Projectile Motion Question (1 Viewer)

[Trebla]

Hi guys, can you help me with this question? It's a past HSC Question (1984) and can also be found in the syllabus:

Two stones are thrown simultaneously from the same point in the same direction and with the same non-zero angle of projection (upwards inclination to the horizontal), α, but wiuth different velocities U, V metres per second (U<V).

The slower stone hits the ground at a point P on the same level as the point of projection. At that instant the faster stone just clears a wall of height h metres above the level of projection and its (downward) path makes an angle β with the horizontal.

a) Show that, while both stones are in flight, the line joining them has an inclination to the horizontal which is independent of time. Hence, express the horizontal distance from P to the foot of the wall in terms of h and α.

b) Show that:

V(tan α + tan β) = 2U tan α

and deduce that, if β = α/2, then

U < 3V/4



Thanks...

 

[Trebla]

Um....help...............*echoes*

 

[_ShiFTy_]

I got hcotα for part a...

 

[Trebla]

How did you get that?

 

[_ShiFTy_]

I'm not sure if thats the answer but heres what i did

For the slower ball (#1)

x = utcosα
y = -gt²/2 + utsinα

y = 0 to find the time when it lands and you would get
t = 2usinα/gWhen t = 2usinα/g
x = 2sinαcosα.u²/g
x = sin2α.u²/g......(1)
--------------------------------------------
For the faster ball (#2)
x = vtcosα
y = -gt²/2 + vtsinα

When t = 2usinα/g, y = h
x = sin2α.uv/g......(2)
h = u(v - u)/g x 2sin²α

The horizontal distance from P to the foot of the wall would be 'x' from ball #2 minus 'x' from ball #1
i.e. (2) - (1)
D = usin2α(v - u)/g.....(3)

But h = u(v - u)/g x 2sin²α
u(v - u)/g = h/2sin²α .....(4)
Sub (4) into (3) which gives you

D = sin2α . h/2sin²α
= 2sinαcosα . h/sin²α
D = hcotα


There is probably a much simplier way of doing his but thats what i did..

 

[Riviet]

I got hcotα as well for the distance:

At time t,

v(vtcosα , -gt²/2 + vtsinα) and u(utcosα , -gt²/2 + utsinα) where v and u represent the points where the two stones are with initial velocity V and U.

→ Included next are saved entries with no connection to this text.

Lemma apply_rules_ok rules fn ct fs vis : forall tags cache, faithful cache ->
  (forall k, fst (apply_rules rules fn ct fs vis tags cache) !! k =
     match tags !! k with Some vs => Some vs | None => (fun r => [ru_ApplyValue r]) <$> List.find (decides k fn ct fs vis) rules end) /\
  faithful (snd (apply_rules rules fn ct fs vis tags cache)).
Proof.
  induction rules as [|r rules IH]; intros tags cache Hc; cbn [apply_rules List.find].
  - split; [intros k; cbn [fst]; by destruct (tags !! k)|done].
  - destruct (tags !! ru_ApplyKey r) as [vs|] eqn:Et.
    + destruct (IH tags cache Hc) as [Hk Hf]. split; [|done]. intros k. rewrite Hk. destruct (tags !! k) eqn:E; [done|].
      unfold decides at 2. destruct (String.eqb_spec (ru_ApplyKey r) k) as [<-|]; [congruence|done].
    + pose proof (ruleMatches_ok r fn ct fs vis cache Hc) as [Hm Hf]. destruct (ruleMatches r fn ct fs vis cache) as [m cache'].
      cbn in Hm, Hf. subst m. destruct (IH (if matches fn ct fs vis r then <[ru_ApplyKey r := [ru_ApplyValue r]]> tags else tags) cache' Hf) as [Hk Hf'].
      split; [|done]. intros k. rewrite Hk. unfold decides at 2. destruct (String.eqb_spec (ru_ApplyKey r) k) as [<-|Hn].
      * destruct (matches fn ct fs vis r); [by rewrite lookup_insert_eq, Et|by rewrite Et].
      * cbn. destruct (matches fn ct fs vis r); [by rewrite lookup_insert_ne|done].
Qed.

(** The rules give a key the value of the first enabled rule for that key,
    by priority and then by age, whose condition holds of the upload, and no
    value when there is none; what earlier evaluations left in the cache of
    patterns makes no difference, and an invalid pattern matches nothing. *)
Theorem EvaluateRules_first_match (fn ct : string) (fs : Z) (vis : string) (cache : gmap string (result string (string -> bool)))
    (w : World Library) (Hc : faithful cache) (Hs : sched w = []) :
  exists tags cache', EvaluateRules fn ct fs vis cache w = (Ok (tags, cache'), w) /\ faithful cache' /\
    forall k, tags !! k =
      (fun r => [ru_ApplyValue r]) <$> List.find (decides k fn ct fs vis) (order_by rule_le (select ru_IsEnabled (lb_rules (tables w)))).
Proof.
  unfold EvaluateRules, mbind, ST_bind. rewrite read_healthy by done.
  destruct (apply_rules_ok (order_by rule_le (select ru_IsEnabled (lb_rules (tables w)))) fn ct fs vis ∅ cache Hc) as [Hk Hf].
  destruct (apply_rules _ _ _ _ _ _ _) as [tags cache']. exists tags, cache'. split_and!; [done|done|]. intros k. by rewrite Hk, lookup_empty.
Qed.
End rules.

(** ** Selectors *)

Lemma subquery_neg c d : String.eqb (subquery true c) (subquery false d) = false /\ String.eqb (subquery false c) (subquery true d) = false.
Proof. split; reflexivity. Qed.

Lemma String_eqb_app a b c : String.eqb (a +:+ b) (a +:+ c) = String.eqb b c.
Proof. induction a as [|x a IH]; [done|]. change (String.eqb (String x (a +:+ b)) (String x (a +:+ c)) = String.eqb b c). cbn. by rewrite Ascii.eqb_refl. Qed.

Lemma read_clause_render c : read_clause (render c) = Some c.
Proof.
  unfold read_clause. rewrite render_placeholders. destruct c as [neg cond].
  assert (forall x y, String.eqb (subquery neg x) (subquery neg y) = String.eqb (x +:+ ")") (y +:+ ")")) as Hsub.
  { intros x y. unfold subquery. by rewrite !String_eqb_app. }
  assert (forall x y, String.eqb (subquery (negb neg) x) (subquery neg y) = false) as Hneg.
  { intros x y. destruct neg; apply subquery_neg. }
  unfold render. destruct neg, cond as [| |n]; cbn [flat_map app List.find cl_neg cl_cond arity negb] in *;
    rewrite ?Hneg, ?Hsub; cbn [String.eqb]; try reflexivity; cbn [Nat.sub];
    rewrite ?Nat.sub_0_r; cbv [String.append]; cbn; rewrite ?String.eqb_refl; reflexivity.
Qed.

Lemma read_clauses_render rs : read_clauses (map clause rs) = Some (map clause_of rs).
Proof. induction rs as [|r rs IH]; [done|]. cbn [map read_clauses]. rewrite clause_render, read_clause_render. cbn. by rewrite IH. Qed.

(** C18. From the text of a selector to the rows: a selector that parses becomes
    clauses that run, and the search returns, newest first and up to the limit,
    exactly the uploads of the user whose tags meet every requirement. *)
Theorem selector_search (input : string) (reqs : list Requirement) (userID n : Z) (w : World Library)
    (Hp : ParseSelector input = Ok reqs) (Hs : sched w = []) :
  exists texts args p, BuildSelectorSQL reqs = Some (texts, args) /\
    SearchBySelector userID texts args n w =
      (Ok (limit (if (n <=? 0) || (10000 <? n) then 100 else n) (order_by created_desc (select p (lb_uploads (tables w))))), w) /\
    forall u, p u = true <-> u_user_id u = userID /\ Forall (req_holds (tags_on (tables w) u)) reqs.
Proof.
  apply ParseSelector_valid in Hp as [Hv _]. destruct (build_valid reqs Hv) as (args & Hb & _ & Hsem).
  exists (map clause reqs), args, (fun u => (u_user_id u =? userID) && clauses_hold (map clause reqs) args (tables w) u).
  split_and!; [done| |].
  - unfold SearchBySelector, clauses_sql. rewrite read_clauses_render. unfold mbind, ST_bind. by rewrite round_trip_healthy.
  - intros u. unfold clauses_hold. by rewrite read_clauses_render, andb_true_iff, Z.eqb_eq, Hsem.
Qed.

(** ** Concrete tables *)

Definition an_upload (id user : Z) (name : string) (created : Z) : Upload :=
  mkUpload id "u" user None name name 10 "text/plain" Private Completed None None None None None None None None 0 None 0 None None None created None 0.

Definition shelf : Library :=
  mkLibrary [an_upload 1 7 "report_1.txt" 100; an_upload 2 7 "report21.txt" 200; an_upload 3 8 "x" 300] 3 [(7, "a"); (8, "b")]
    [mkTag 1 1 "dept" "eng" 0; mkTag 2 2 "dept" "eng" 0; mkTag 3 2 "status" "archived" 0; mkTag 4 3 "dept" "eng" 0] 4 [] 0 [] [] 0
    [mkRule 1 "a" "" "filename" "contains" "report" "dept" "ops" 50 true 7 0 0; mkRule 2 "b" "" "file_size" "gt" "5" "dept" "big" 10 true 7 0 0;
     mkRule 3 "c" "" "filename" "regex" "(" "kind" "x" 1 true 7 0 0] 3 (500 * lb_second).

Definition at_rest (l : Library) : World Library := mkWorld l [].

Example selector_search_witness :
  fst (SearchBySelector 7 (map clause [mkReq "dept" OpEq ["eng"]; mkReq "status" OpNe ["archived"]]) ["dept"; "eng"; "status"; "archived"] 10 (at_rest shelf)) =
    Ok [an_upload 1 7 "report_1.txt" 100] /\
  exists p, forall u, p u = true <-> u_user_id u = 7 /\ Forall (req_holds (tags_on shelf u)) [mkReq "dept" OpEq ["eng"]; mkReq "status" OpNe ["archived"]].
Proof.
  split; [vm_compute; reflexivity|].
  destruct (selector_search "dept=eng, status!=archived" [mkReq "dept" OpEq ["eng"]; mkReq "status" OpNe ["archived"]] 7 10 (at_rest shelf)) as (texts & args & p & _ & _ & H).
  - vm_compute. reflexivity.
  - reflexivity.
  - exists p. exact H.
Defined.

Definition two_tags : list (string * list string) := [("b", ["2"; "1"]); ("a", ["x"]); ("c", [])].

Example SetTags_roundtrip_witness : exists m,
  fst (GetTags 1 (mkWorld (tables (snd (SetTags 1 two_tags (at_rest shelf)))) [])) = Ok m /\
  m !! "b" = Some ["2"; "1"] /\ m !! "c" = None /\ m !! "dept" = None.
Proof.
  destruct (SetTags_roundtrip 1 two_tags (at_rest shelf) (snd (SetTags 1 two_tags (at_rest shelf))) (Ok tt)) as [(m & Hm & H) _].
  - repeat constructor; cbn; intuition discriminate.
  - vm_compute. reflexivity.
  - exists m. split; [exact Hm|]. rewrite !H. done.
Defined.

(** Patterns that hold a parenthesis do not compile here. *)
#[local] Instance plain_patterns : Regexp := {|
  rx_Compile := fun p => if Contains p "(" then Err (ENew "missing closing )") else Ok (fun s => Contains s p)
|}.

Example EvaluateRules_first_match_witness : exists tags cache',
  EvaluateRules "report.txt" "text/plain" 10 "private" ∅ (at_rest shelf) = (Ok (tags, cache'), at_rest shelf) /\
  tags !! "dept" = Some ["big"] /\ tags !! "kind" = None.
Proof.
  destruct (EvaluateRules_first_match "report.txt" "text/plain" 10 "private" ∅ (at_rest shelf) faithful_empty eq_refl) as (tags & cache & H & _ & Hk).
  exists tags, cache. split; [exact H|]. rewrite !Hk. vm_compute. done.
Defined.

(** An eleventh filter of the old search gets a name no statement parses with. *)
Example eleven_filters_fail :
  is_ok (fst (Search (repeat ("dept", "eng") 10) "" 7 10 0 (at_rest shelf))) = true /\
  is_ok (fst (Search (repeat ("dept", "eng") 11) "" 7 10 0 (at_rest shelf))) = false /\ alias 10 = "t:".
Proof. vm_compute. done. Qed.

(** The underscore of a query for a file name stands for any character. *)
Example query_wildcards_are_live :
  (fun r => (map (fun f => u_id (sr_Upload f)) (fst r), snd r)) <$> match fst (Search [] "report_1" 7 10 0 (at_rest shelf)) with Ok x => Some x | Err _ => None end =
  Some ([2; 1], 2).
Proof. vm_compute. done. Qed.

Now the inclination of the line joining V and U is given by m=(y2-y1)/(x2-x1) which gives tanα and is clearly independent of t.

If you draw a diagram and label P, some point on the path of the faster stone (V) and the foot of this point, join the 3 points to form a right triangle, we can deduce that the inclination is given by:

m=tanα=h/D

.'. D=hcotα

 

[_ShiFTy_]

eep, forgot to read the 1st part of the question...so my way is wrong since it says hence

 

[Yip]

tan β=(dy/dt)/-(dx/dt) [dx/dt is negative since u are observing the projectile from the other end hence x will be decreasing]
=[-g(2usinα/g)+vsinα)/-vcosα]
=-tanα+(2u/v)tanα
v(tanα+tan β)=2utanα

If β = α/2,
v[tanα+tan(α/2)]=2utanα
Let tan(α/2)=t,
v[t+(2t/1-t^2)]=2u(2t/1-t^2)
2vt+vt(1-t^2)=4ut
t^2=(3v-4u)/v>0
u<3v/4

 

[Roobs]

Hmm...i've just hit this question too and its got me confused--- I keep coming up with

2UTan a = V( tan a- tan b) and not the " + " that should be there-- the part i dont get, (and maybe you can help me out with a more detailed explanation yip) is why dx/dt is negative?

The worked solutions i have to this problem use the components of velocity (y* and x*) to find the gradient, using "Tan b = -y*/x*, and there i hit the wall again--- isnt gradient given by m= tan x?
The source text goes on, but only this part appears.